Gasgeruch in Wohnhaus

Die Feuerwehr Remseck wurde am 15.02.2017 gegen 17:24 Uhr alarmiert. Die Integrierte Leitstelle Ludwigsburg löste Alarm aus, da eine Anwohnerin in Neckarrems einen Gasgeruch wahrgenommen hat. Nach überprüfung mit Messgeräten an der Einsatzstelle konnte kein austretendes Gas festgestellt werden. Zur Sicherheit wurden Belüftungsmaßnahmen durchgeführt. Aufgrund des Alarmstichworts waren insgesamt 7 Fahrzeuge und 30 Feuerwehrangehörige der Feuerwehr Remseck im Einsatz, dazu wurden die Feuerwehr Ludwigsburg sowie die Polizei alarmiert.

Tragehilfe für den Rettungsdienst

Am Montag 06.02.2017 gegen 19.10 Uhr wurde die Feuerwehr zu einer medizinischen Tragehilfe in die Beethovenstraße nach Aldingen gerufen. Eine schwangere Patientin konnte vom Rettungsdienst nicht durch das enge Treppenhaus transportiert werden. Mit Hilfe der Drehleiter konnte eine patientengerechte Rettung durchgeführt werden. Im Einsatz waren ein Löschgruppenfahrzeug, die Drehleiter, der MTW und der ELW mit 16 Feuerwehrkräften.
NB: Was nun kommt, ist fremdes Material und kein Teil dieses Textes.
(** What each client makes of the answer to that request: the text it
    returns when the endpoint answers, the cause when it does not. *)
Definition generationAnswer (p : ProviderName) (w : World) (sent : list request)
  : outcome jsstring :=
  match p with
  | HuggingFace =>
      Pure.bind (textGeneration w sent) (fun generated_text =>
      Returned (orElse generated_text []))
  | OpenAI =>
      Pure.bind (chatCompletionsCreate w sent) (fun content =>
      Returned (orElse content []))
  | Google =>
      Pure.bind (generateContent w sent) (fun text => Returned (trim text))
  end.
(* ================================================================= *)
(** * Properties *)

(** ** Strings and lists *)

Lemma eqb_eq (s t : jsstring) : JS.eqb s t = true <-> s = t.
Proof.
  revert t; induction s as [| c s IH]; intros [| d t]; simpl; split;
    try congruence; try reflexivity.
  - intros H. apply andb_prop in H as [Hc Hs].
    apply N.eqb_eq in Hc. apply IH in Hs. congruence.
  - intros H. injection H as -> ->. rewrite N.eqb_refl. simpl. now apply IH.
Qed.

Lemma eqb_refl (s : jsstring) : JS.eqb s s = true.
Proof. now apply eqb_eq. Qed.

Lemma eqb_neq (s t : jsstring) : JS.eqb s t = false <-> s <> t.
Proof.
  split.
  - intros H E. apply eqb_eq in E. congruence.
  - intros H. destruct (JS.eqb s t) eqn:E; [| reflexivity].
    apply eqb_eq in E. contradiction.
Qed.

Lemma eqb_sym (s t : jsstring) : JS.eqb s t = JS.eqb t s.
Proof.
  destruct (JS.eqb t s) eqn:E.
  - apply eqb_eq in E. subst. apply eqb_refl.
  - apply eqb_neq. apply eqb_neq in E. congruence.
Qed.

Lemma arrayIncludes_In (arr : list jsstring) (x : jsstring) :
  arrayIncludes arr x = true <-> In x arr.
Proof.
  unfold arrayIncludes. rewrite existsb_exists. split.
  - intros (y & Hy & E). apply eqb_eq in E. now subst.
  - intros H. exists x. split; [assumption | apply eqb_refl].
Qed.

Lemma In_firstn {A} (n : nat) (l : list A) (x : A) : In x (firstn n l) -> In x l.
Proof.
  intros H. rewrite <- (firstn_skipn n l). apply in_or_app. now left.
Qed.

Lemma NoDup_firstn {A} (n : nat) (l : list A) : NoDup l -> NoDup (firstn n l).
Proof.
  revert l; induction n as [| n IH]; intros [| x l] H; simpl; try constructor.
  - inversion H; subst. intros Hin. apply In_firstn in Hin. contradiction.
  - inversion H; subst. now apply IH.
Qed.

(** Filtering records keeps their names distinct. *)
Lemma filter_keeps_names_distinct {A} (name : A -> jsstring) (keep : A -> bool)
      (records : list A) (Hdistinct : NoDup (map name records)) :
  NoDup (map name (filter keep records)).
Proof.
  induction records as [| r records IH]; simpl in *; [constructor |].
  apply NoDup_cons_iff in Hdistinct as [Hfresh Hrest].
  destruct (keep r); simpl; [| now apply IH].
  apply NoDup_cons_iff. split; [| now apply IH].
  rewrite in_map_iff. intros (r' & Ename & Hkept).
  apply filter_In in Hkept as [Hr' _].
  apply Hfresh. rewrite <- Ename. now apply in_map.
Qed.

Lemma map_firstn_commute {A B} (f : A -> B) (n : nat) (l : list A) :
  map f (firstn n l) = firstn n (map f l).
Proof.
  revert l; induction n as [| n IH]; intros [| x l]; simpl; try reflexivity.
  now rewrite IH.
Qed.

Section SortFacts.
Variable A : Type.
Variable cmp : A -> A -> Q.

Lemma insertBy_perm (x : A) (l : list A) : Permutation (insertBy cmp x l) (x :: l).
Proof.
  induction l as [| y l IH]; simpl; [reflexivity |].
  destruct (Qgtb (cmp x y) 0); [| reflexivity].
  rewrite IH. apply perm_swap.
Qed.

Lemma sortBy_perm (l : list A) : Permutation (sortBy cmp l) l.
Proof.
  induction l as [| x l IH]; simpl; [reflexivity |].
  rewrite insertBy_perm. now constructor.
Qed.
End SortFacts.

(** The chain [filter(...).sort(...).slice(0, 3).map(...)] that ends the
    three [suggestTags] methods. *)
Section TopThree.
Variables (A : Type) (name : A -> jsstring) (keep : A -> bool) (cmp : A -> A -> Q).

Lemma topThree_length (l : list A) :
  (length (map name (firstn 3 (sortBy cmp (filter keep l)))) <= 3)%nat.
Proof. rewrite length_map. apply firstn_le_length. Qed.

Lemma topThree_In (l : list A) (x : jsstring) :
  In x (map name (firstn 3 (sortBy cmp (filter keep l)))) -> In x (map name l).
Proof.
  intros H. apply in_map_iff in H as (r & E & Hr).
  apply In_firstn in Hr.
  apply (Permutation_in _ (sortBy_perm cmp _)) in Hr.
  apply filter_In in Hr as [Hr _].
  apply in_map_iff. now exists r.
Qed.
(** X16.  [save_status] on its own, with the lock free, always returns
    with the lock free again.  When the file can be written it holds
    afterwards exactly the dictionary in memory, stamped with the time
    of the call; when it cannot, the file is as before and one error is
    logged.  The dictionary changes in its time stamp only. *)
Theorem save_status_persists now (self : t) :
  lock self = false →
  ∃ s, save_status now self = returned () s
       ∧ lock s = false
       ∧ status s = set_last_updated now (status self)
       ∧ if writable (status_file self)
         then contents (status_file s) = Some (status s) ∧ log s = log self
         else status_file s = status_file self
              ∧ log s = log self ++ [(ERROR, "Error saving cache status"%string)].
Proof.
  intros Hfree. rewrite save_status_free by done. cbv zeta.
  unfold write_file. cbn. destruct (writable (status_file self)) eqn:Hw.
  - eexists. split; [reflexivity|]. by cbn.
  - eexists. split; [reflexivity|]. by cbn.
Qed.
(** *** Listeners *)

Lemma Forall_filter_keep {A} (P Q : A → Prop) `{∀ x, Decision (P x)} (l : list A) :
  Forall Q l → Forall Q (filter P l).
Proof.
  rewrite !Forall_forall. intros Hq x [_ Hx]%list_elem_of_filter. by apply Hq.
Qed.

Lemma filter_all {A} (P : A → Prop) `{∀ x, Decision (P x)} (l : list A) :
  Forall P l → filter P l = l.
Proof.
  induction 1 as [|x l Hx _ IH]; [done|]. by rewrite filter_cons_True, IH.
Qed.

Lemma step_fresh_closures b a : fresh_closures b → fresh_closures (step b a).
Proof.
  intros [Hlt Hnd]. destruct a as [|closure|y|commentBox]; unfold step.
  - unfold fresh_closures. rewrite useSaveScrollPosition_effect_listeners.
    assert (next_closure (useSaveScrollPosition_effect b).2 = S (next_closure b)) as ->.
    { unfold useSaveScrollPosition_effect; simpl.
      destruct (localStorage b !! "scrollPosition") as [s|]; simpl;
        [destruct (String.eqb s "")|]; by case_bool_decide. }
    assert (next_closure b ∉ scroll_listeners b) as Hnew.
    { intros Hin. rewrite Forall_forall in Hlt. specialize (Hlt _ Hin). lia. }
    rewrite bool_decide_eq_false_2 by done. split.
    + apply Forall_app. split; [|by repeat constructor].
      eapply Forall_impl; [exact Hlt|]. simpl. lia.
    + apply NoDup_app. split_and!; [done | | apply NoDup_singleton].
      intros c Hc ->%list_elem_of_singleton. done.
  - split; simpl; [by apply Forall_filter_keep | by apply NoDup_filter].
  - destruct (save_all_spec (scroll_listeners b) (with_scrollY y b))
      as (_ & _ & _ & Hls & Hn & _).
    unfold fresh_closures, scroll_event. by rewrite Hls, Hn.
  - unfold fresh_closures, Comments_effect. by repeat case_match.
Qed.

Lemma run_fresh_closures actions b : fresh_closures b → fresh_closures (run actions b).
Proof.
  revert b. induction actions as [|a actions IH]; intros b Hb; [done|].
  apply IH. by apply step_fresh_closures.
Qed.

(** X14.  In a page that started without scroll listeners, whatever was
    mounted, unmounted, scrolled since: no listener is registered twice,
    and the cleanup of a mount removes exactly the listener that mount
    added, so mounting and unmounting leaves the listeners as they were. *)
Theorem mount_unmount_leaves_listeners actions b0 :
  scroll_listeners b0 = [] →
  let b := run actions b0 in
  NoDup (scroll_listeners b)
  ∧ scroll_listeners (useSaveScrollPosition_effect b).2
    = scroll_listeners b ++ [(useSaveScrollPosition_effect b).1]
  ∧ scroll_listeners
      (useSaveScrollPosition_cleanup (useSaveScrollPosition_effect b).1
         (useSaveScrollPosition_effect b).2)
    = scroll_listeners b.
Proof.
  intros H0 b.
  assert (fresh_closures b) as [Hlt Hnd].
  { apply run_fresh_closures. unfold fresh_closures. rewrite H0.
    split; constructor. }
  assert (next_closure b ∉ scroll_listeners b) as Hnew.
  { intros Hin. rewrite Forall_forall in Hlt. specialize (Hlt _ Hin). lia. }
  assert (scroll_listeners (useSaveScrollPosition_effect b).2
          = scroll_listeners b ++ [(useSaveScrollPosition_effect b).1]) as Hmount.
  { rewrite useSaveScrollPosition_effect_listeners, useSaveScrollPosition_effect_closure.
    by rewrite bool_decide_eq_false_2. }
  split_and!; [done | done |].
  destruct (useSaveScrollPosition_cleanup_spec (useSaveScrollPosition_effect b).1
              (useSaveScrollPosition_effect b).2) as (_ & _ & ->).
  rewrite Hmount, useSaveScrollPosition_effect_closure, filter_app.
  rewrite filter_cons_False, filter_nil, app_nil_r by (by intros ?).
  apply filter_all. rewrite Forall_forall. by intros c Hc ->.
Qed.


(** *** More on the document *)

Lemma update_at_ext p (f g : Node → Node) d :
  (∀ n, f n = g n) → update_at p f d = update_at p g d.
Proof.
  intros Hfg. revert d. induction p as [|k p IH]; intros [t a s c]; simpl.
  - by rewrite Hfg.
  - destruct (c !! k) as [child|]; simpl; [|done]. by rewrite IH.
Qed.

Lemma update_at_twice p (f g : Node → Node) d d1 :
  update_at p f d = Some d1 → update_at p g d1 = update_at p (g ∘ f) d.
Proof.
  revert d d1. induction p as [|k p IH]; intros [t a s c] d1; simpl.
  { by intros [= <-]. }
  destruct (c !! k) as [child|] eqn:Hk; simpl; [|done].
  destruct (update_at p f child) as [child1|] eqn:Hu; simpl; [|done].
  intros [= <-]. simpl.
  rewrite list_lookup_insert_eq by (by eapply lookup_lt_Some). simpl.
  rewrite (IH _ _ Hu). destruct (update_at p (g ∘ f) child); simpl; [|done].
  by rewrite list_insert_insert_eq.
Qed.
Ausgelöste Brandmeldeanlage

Am 05.02.2017 um 16.36 Uhr wurde die Feuerwehr Remseck zu einem Brandmeldealarm einer Gemeinschaftsunterkunft nach Neckargröningen alarmiert. Verbranntes Essen auf dem Herd war die Ursache der Alarmierung. Mit 2 Löschfahrzeugen, dem MTW, der Drehleiter und dem Kommandowagen waren 23 Einsatzkräfte an der Einsatzstelle. Ein Einsatz der Feuerwehr war jedoch nicht mehr nötig. Die Räume wurden kontrolliert und den Bewohnern übergeben.

Brennt Wohnmobil

Am Samstag dem 4.2. gegen 18.05 wurde die Feuerwehr Remseck Abteilung 2 zum Brand eines Wohnmobiles welches im Industriegebiet Aldingen auf einem Werksgelände abgestellt war, gerufen.Der Fahrzeughalter bemerkte Rauchentwicklung im Motorraum seines Fahrzeuges und alarmierte daraufhin die Feuerwehr. Die Rauchentwicklung führte rasch zu einem offenen Feuer. Beim Eintreffen der Feuerwehr stand das Wohnmobil bereits im Vollbrand. Trotz raschem Ablöschen des brennenden Fahrzeugs durch die Feuerwehr konnte ein Totalschaden nicht verhindert werden. Personen kamen nicht zu schaden. Die Feuerwehr war mit 3 Löschfahrzeugen , einem GWT , dem MTW und dem Kommandowagen an der Einsatzstelle. Die genaue Brandursache konnte noch nicht ermittelt werden , es dürfte sich jedoch um einen technischen Defekt gehandelt haben . Die Gesamteinsatzdauer der 30 eingesetzten Feuerwehrkräfte betrug ca. 2 Stunden. Die Polizei war vor Ort und bezifferte den Schaden auf ca. 30.000.-EURO (T.L.)